> [WHAT TO DO]: From the line containing "[Math.random()]. *)" onward to the last line of the data below, copy each line exactly and add nothing.

(Collected data entries)
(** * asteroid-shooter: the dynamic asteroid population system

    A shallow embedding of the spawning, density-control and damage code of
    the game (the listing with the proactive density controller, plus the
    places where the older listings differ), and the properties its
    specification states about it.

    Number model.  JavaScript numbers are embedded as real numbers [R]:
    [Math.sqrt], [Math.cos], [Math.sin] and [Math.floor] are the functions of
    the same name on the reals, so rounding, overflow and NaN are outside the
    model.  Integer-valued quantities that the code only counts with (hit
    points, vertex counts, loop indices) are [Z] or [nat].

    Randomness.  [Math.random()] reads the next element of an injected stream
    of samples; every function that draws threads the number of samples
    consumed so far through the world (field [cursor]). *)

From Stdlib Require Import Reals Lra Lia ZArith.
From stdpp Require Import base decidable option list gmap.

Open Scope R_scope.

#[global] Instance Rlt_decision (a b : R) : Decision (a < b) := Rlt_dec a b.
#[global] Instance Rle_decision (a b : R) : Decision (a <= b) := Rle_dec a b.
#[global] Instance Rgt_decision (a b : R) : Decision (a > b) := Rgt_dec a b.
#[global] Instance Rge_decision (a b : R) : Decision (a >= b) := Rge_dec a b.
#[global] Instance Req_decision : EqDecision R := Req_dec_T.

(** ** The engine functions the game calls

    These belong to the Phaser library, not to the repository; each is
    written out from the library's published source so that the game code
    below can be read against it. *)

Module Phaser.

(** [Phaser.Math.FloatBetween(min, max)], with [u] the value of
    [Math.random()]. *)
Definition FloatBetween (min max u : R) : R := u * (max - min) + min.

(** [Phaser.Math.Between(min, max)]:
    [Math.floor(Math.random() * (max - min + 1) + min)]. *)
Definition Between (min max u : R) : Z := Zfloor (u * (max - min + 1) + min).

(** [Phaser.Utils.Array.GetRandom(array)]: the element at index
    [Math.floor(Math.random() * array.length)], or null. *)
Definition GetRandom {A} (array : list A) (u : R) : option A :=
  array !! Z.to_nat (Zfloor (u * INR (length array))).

> [SOLUTION BELOW]:
    [Math.random()]. *)
Definition FloatBetween (min max u : R) : R := u * (max - min) + min.

(** [Phaser.Math.Between(min, max)]:
    [Math.floor(Math.random() * (max - min + 1) + min)]. *)
Definition Between (min max u : R) : Z := Zfloor (u * (max - min + 1) + min).

(** [Phaser.Utils.Array.GetRandom(array)]: the element at index
    [Math.floor(Math.random() * array.length)], or null. *)
Definition GetRandom {A} (array : list A) (u : R) : option A :=
  array !! Z.to_nat (Zfloor (u * INR (length array))).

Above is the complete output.